Operational loop (closed)
systemd timer (15min)
→ publish_activity.sh
→ run_export.py --live --sync-repo
→ git push git-activity (if changed)
→ git-activity vendor CI
→ umi4.life bot commit on static/data/activity.json
→ Hugo Pages deploy
→ /about/ heatmap updates
Manual one-shot on the LXC:
systemctl start git-activity-exporter.service
journalctl -u git-activity-exporter.service -n 30 --no-pager
Lessons learned
| Symptom | Cause | Fix |
|---|---|---|
python: command not found | Debian ships python3 only | Use python3; put venv on systemd PATH |
| venv broken after move | Absolute paths inside .venv | rm -rf .venv && python3 -m venv .venv |
Author identity unknown | No git config in artifact clone | Local user.name / user.email in that repo only |
Input required: token in CI | Missing UMI4LIFE_REPO_TOKEN | PAT secret on git-activity, not the blog |
| Empty commits every 15 min | Unconditional git push | git diff --staged --quiet guard |
The Node.js 20 deprecation warning on actions/checkout@v4 is GitHub housekeeping. It did not block the pipeline.
Outcomes and skills demonstrated
- Security boundary design: split private export, public artifact, and read-only blog display so tokens and metadata never cross the wrong trust line.
- Multi-forge API integration: GitHub GraphQL contributions plus Gitea heatmap API, with a repo-scan fallback when the endpoint shape shifts.
- Homelab automation: systemd oneshot + timer, conditional
git push, SSH deploy keys, and venv-aware service units on Proxmox LXC. - Cross-repo CI: GitHub Actions checkout of a sibling repository via PAT, with idempotent vendor commits.
- Frontend data contract: sanitized
ActivityDayJSON, Hugo shortcode renderer, and CI-vendored static assets for deterministic builds. - Operational writeups: redacted screenshots, placeholder secrets in examples, and engineering notes from real setup failures.
Considered and rejected: employer-hosted Git
The exporter could theoretically pull from additional Git providers, including employer-hosted Git. I considered it and decided against publishing that signal on a personal site.

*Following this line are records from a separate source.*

(* ===== verification/ScreenProps.v ===== *)
(** * The screen of the demo shows what the driver sent *)

From S2P Require Import Prelude.
From S2P Require Import Floats Latency Format Scenario Screen View.







Section props.
Context `{W : Widgets} `{WL : !WidgetLaws W} `{LZ : LocalZone}.

(** One message after the other, with the time at which each is handled. *)
Fixpoint ui_run (m : Model) (msgs : list (tea_Msg * Z)) : outcome Model :=
  match msgs with
  | [] => Ok m
  | (msg, now) :: msgs => '(m, _, _) ← Update msg now m; ui_run m msgs
  end.


(** ** The log *)



(** ** The invariant of a tenant *)










(** ** The invariant of the screen *)










(** ** Rendering *)





End props.

(** ** A concrete screen *)

(** Widgets that draw plain text: a bar is its target and width, a viewport its text. *)
Definition plain_widgets : Widgets :=
  {| Render _ s := s; Width s := Z.of_nat (String.length s);
     JoinVertical l := Join l newline; JoinHorizontal l := Join l "|";
     widget_Cmd := unit; progress := float * Z; progress_zero := (Float 0 0, 0); progress_New w := (Float 0 0, w);
     progress_setWidth w b := (b.1, w); SetPercent p b := ((clamp p, b.2), tt); progress_Update _ b := (Some b, tt);
     progress_View b := "<" +:+ spaces (Z.to_nat (float_trunc (float_mul b.1 (float_of_Z b.2)))) +:+ ">";
     viewport := string; viewport_New _ _ := ""; viewport_setSize _ _ v := v; SetContent s _ := unix_lines s;
     GotoBottom v := v; viewport_Update _ v := (v, tt); viewport_View v := v |}.
Definition utc : LocalZone := {| zone_offset _ := 0 |}.


(** A cluster under the quota of its tenant, one warning, one event. *)
Definition demo_quotas : list QuotaState :=
  [ {| qu_Resource := "cpu_hours"; qu_Used := 1275000; qu_Limit := 1500000; qu_Available := 225000;
       qu_Pct := Float 85 0; qu_Status := "warning" |} ].
Definition demo_event : Event :=
  {| ev_Timestamp := 3723000000000; ev_Kind := EventSoftLimit; ev_Message := "85%"; ev_TenantIdx := 1 |}.
Definition demo_msgs : list (tea_Msg * Z) :=
  [(WindowSizeMsg 60 40, 0); (KeyMsg "tab", 1); (quotaUpdateMsg 1 demo_quotas, 2); (eventMsg demo_event, 3);
   (eventMsg {| demo_event with ev_TenantIdx := 7 |}, 4); (OtherMsg [1], 5)].

Definition demo_left : outcome string :=
  m ← @ui_run plain_widgets utc (@initialModel plain_widgets "http://x" 0) demo_msgs;
  @renderLeftColumn plain_widgets m 28.

Example left_column_text :
  demo_left = Ok (Join
    ["TENANT: Globex Inc (starter)"; "Clusters: 0 active"; "";
     "CPU Hours          85.0%"; "<                 >  ! warning"; "  used: 1.3M / limit: 1.5M"; ""] newline).
Proof. vm_compute. reflexivity. Qed.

flowchart LR idea["More Git providers"] tech["Technically feasible"] risk["Cadence metadata risk"] policy["Employer data boundary"] optics["Professional optics"] reject["Excluded from public artifact"] idea --> tech tech --> risk risk --> reject policy --> reject optics --> reject
Daily commit counts do not expose code, repo names, messages, or paths — but they are still metadata. Metadata can reveal cadence: active days, quiet periods, crunch-like patterns. Data derived from employer systems may fall outside what belongs on a personal blog, even when aggregated. Professional optics matter too: sanitization does not fully answer “why is employer-derived activity on a personal site?”

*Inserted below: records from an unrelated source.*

Lemma body_productive_skip_displacement (i last1 last2 : Z) :
  body_productive i last1 last2 = negb (skip_displacement_AoS i last1 last2).
Proof. apply body_productive_skip. Qed.

Lemma displacement_body_sim (joints0 : list ContactJoint)
    (impulse : list SolveBody.t) (i : Z) (j : nat) (s : AoS) (t : SoA) :
  j < length joints0 ->
  displacement_sim joints0 impulse s t ->
  displacement_sim joints0 impulse
    (fst (SolveJointsDisplacementAoS_body i j s))
    (fst (SolveJointsSoA_body SolveJointsDisplacementSoA_lane 1 i j t))
  /\ snd (SolveJointsDisplacementAoS_body i j s)
     = snd (SolveJointsSoA_body SolveJointsDisplacementSoA_lane 1 i j t).
Proof.
  intros Hj (Hwf & Hd & ->).
  destruct (well_formed_joint joints0 s j Hwf Hj) as (Hne & Hb1 & Hb2 & Hlook).
  rewrite SolveJointsSoA_body_1. unfold SolveJointsDisplacementAoS_body.
  cbn [soa_packed soa_bodies].
  assert (Hjs : j < length (aos_joints s)) by (by apply lookup_lt_Some in Hlook).
  rewrite (list_lookup_total_fmap pack) by done.
  set (joint := aos_joints s !!! j) in *.
  change (ContactJointPacked.body1Index (pack joint)) with (body1Index joint).
  change (ContactJointPacked.body2Index (pack joint)) with (body2Index joint).
  rewrite !(list_lookup_total_fmap displacement_view) by done.
  change (SolveBody.lastIteration (displacement_view ?b))
    with (lastDisplacementIteration b).
  rewrite body_productive_skip_displacement.
  destruct (skip_displacement_AoS _ _ _); cbn [negb fst snd];
    [split; [exact (conj Hwf (conj Hd eq_refl)) | reflexivity]|].
  rewrite displacement_joint_unaliased by done. fold joint.
  unfold scatter_lane. cbn [soa_packed soa_bodies].
  rewrite (list_lookup_total_fmap pack) by done. fold joint.
  change (ContactJointPacked.body1Index (pack joint)) with (body1Index joint).
  change (ContactJointPacked.body2Index (pack joint)) with (body2Index joint).
  rewrite !(list_lookup_total_fmap displacement_view) by done.
  rewrite displacement_lane_agrees.
  pose proof (displacement_on_bodies_joint i (aos_bodies s !!! body1Index joint)
                (aos_bodies s !!! body2Index joint) joint) as (Hc & Hd1 & Hd2).
  destruct (displacement_on_bodies _ _ _ _)
    as [[[body1' body2'] joint'] productive].
  cbn [fst snd] in *.
  change (ContactJointPacked.body1Index (pack joint')) with (body1Index joint').
  change (ContactJointPacked.body2Index (pack joint')) with (body2Index joint').
  rewrite (constants_body1Index _ _ Hc), (constants_body2Index _ _ Hc).
  split; [|done]. split; [by apply well_formed_update|]. split.
  - cbn [aos_bodies]. rewrite <- Hd. by apply insert2_same_views.
  - cbn [aos_bodies aos_joints]. by rewrite insert2_views, list_fmap_insert.
Qed.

The public artifact stays public GitHub + personal homelab Gitea only. That is a deliberate boundary, not a missing feature.

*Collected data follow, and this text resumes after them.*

(** * FLIPBOOK: the annotation viewer and the page flipper

    A shallow embedding of [static/flipbook-viewer.js].  The file holds two
    programs: the Turn.js based viewer with its notes and highlights (the
    module-level variables [currentMode], [currentHighlightColor],
    [allNotes], [allHighlights] and the handlers registered in
    [$(document).ready]), and the self-contained [Flipbook] class.

    JavaScript numbers are IEEE-754 binary64 values; they are modelled by
    [spec_float] with the binary64 parameters, so that every arithmetic step
    rounds as it does in the browser.  The browser, the network and the user
    are the environment: what they hand to a handler (pointer positions,
    layout boxes, the answer to a dialog, the settlement of a [fetch]) is an
    argument of that handler, and what a handler does to them (dialogs,
    console output, requests) is appended to an effect trace.  A handler
    that waits for a response is cut in two: the part that runs up to the
    [fetch], and the promise chain that runs when the response settles.

    Left out, because they neither read nor write the annotations: the
    lazy loading of the page images and its error display, the page-turn
    sound, the page range display, fullscreen, the warm mode, and the
    swipe and keyboard navigation of the viewer, whose only effect is to
    make Turn.js raise the [turning] and [turned] events modelled below. *)

From Stdlib Require Import ZArith Lia SpecFloat.
From stdpp Require Import base option list gmap strings pretty.

(** ** JavaScript numbers *)

Module JsNum.
Definition prec : Z := 53.
Definition emax : Z := 1024.

Definition number : Type := spec_float.

#[global] Instance spec_float_eq_dec : EqDecision spec_float.
Proof. solve_decision. Defined.

(** An integer literal, or an integer-valued quantity such as a pixel
    count, as the nearest binary64 value. *)
Definition of_Z (z : Z) : number := binary_normalize prec emax z 0 false.

Definition sub : number → number → number := SFsub prec emax.
Definition mul : number → number → number := SFmul prec emax.
Definition div : number → number → number := SFdiv prec emax.

(** [a > b] and [a <= b]; both are false when an operand is NaN. *)
Definition gtb (a b : number) : bool := SFltb b a.
Definition leb (a b : number) : bool := SFleb a b.

(** Neither NaN nor an infinity. *)
Definition is_finite (a : number) : bool :=
  match a with
  | S754_zero _ | S754_finite _ _ _ => true
  | _ => false
  end.

Definition Math_abs : number → number := SFabs.

(** [Math.min] of two arguments: NaN if either is NaN, [-0] is below
    [+0], otherwise the second argument replaces the first only when it
    is strictly smaller. *)
Definition Math_min (a b : number) : number :=
  match a, b with
  | S754_nan, _ | _, S754_nan => S754_nan
  | S754_zero false, S754_zero true => b
  | _, _ => if SFltb b a then b else a
  end.
End JsNum.

(** ** The annotation viewer *)

Module Viewer.
Import JsNum.

(** *** Data model *)

Record Note := mkNote {
  n_id : Z;
  n_page_number : Z;
  n_content : string;
  n_x : number;
  n_y : number
}.

Record Coordinates := mkCoordinates {
  c_x : number;
  c_y : number;
  c_w : number;
  c_h : number
}.

(** [h_color] is [None] when the property is missing or [null]. *)
Record Highlight := mkHighlight {
  h_id : Z;
  h_page_number : Z;
  h_coordinates : Coordinates;
  h_color : option string
}.

(** The children a handler can put into a page's [.annotations-layer].
    [el] is the identity of the DOM node; the other arguments are the
    attributes the template literal interpolates. *)
Record PixelBox := mkPixelBox {
  px_left : number;
  px_top : number;
  px_width : number;
  px_height : number
}.

Inductive Element :=
| NoteMarker (el : nat) (left top : number) (title : string) (delete_id : Z)
| HighlightMarker (el : nat) (colorClass : string) (rect : Coordinates) (delete_id : Z)
| HighlightPreview (el : nat) (background border : string) (css : option PixelBox).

What we deliberately did not do
- Fetch at Hugo build time — the JSON is committed; builds stay deterministic and token-free
- Blog PAT on the homelab — push target is
git-activityonly; vendor CI owns the blog update - Private metadata in public JSON — no repo names, messages, or branch names in the artifact contract
- Employer-hosted Git activity — the pipeline could technically ingest more Git providers, but the public artifact intentionally excludes employer-derived metadata. Daily counts are still metadata, and metadata can reveal cadence.
Links
- Public artifact repo: github.com/Umi4Life/git-activity
- Blog repo: github.com/Umi4Life/umi4.life
- Live heatmap: About
- Local dev vendor helper:
scripts/vendor-activity.sh/scripts/vendor-activity.ps1
The exporter itself stays on private Gitea. If you self-host a similar pipeline, treat the homelab as a count exporter, the public repo as a sanitized artifact, and the blog as a read-only display layer.
Good. That is a real improvement — and the chart finally updates itself.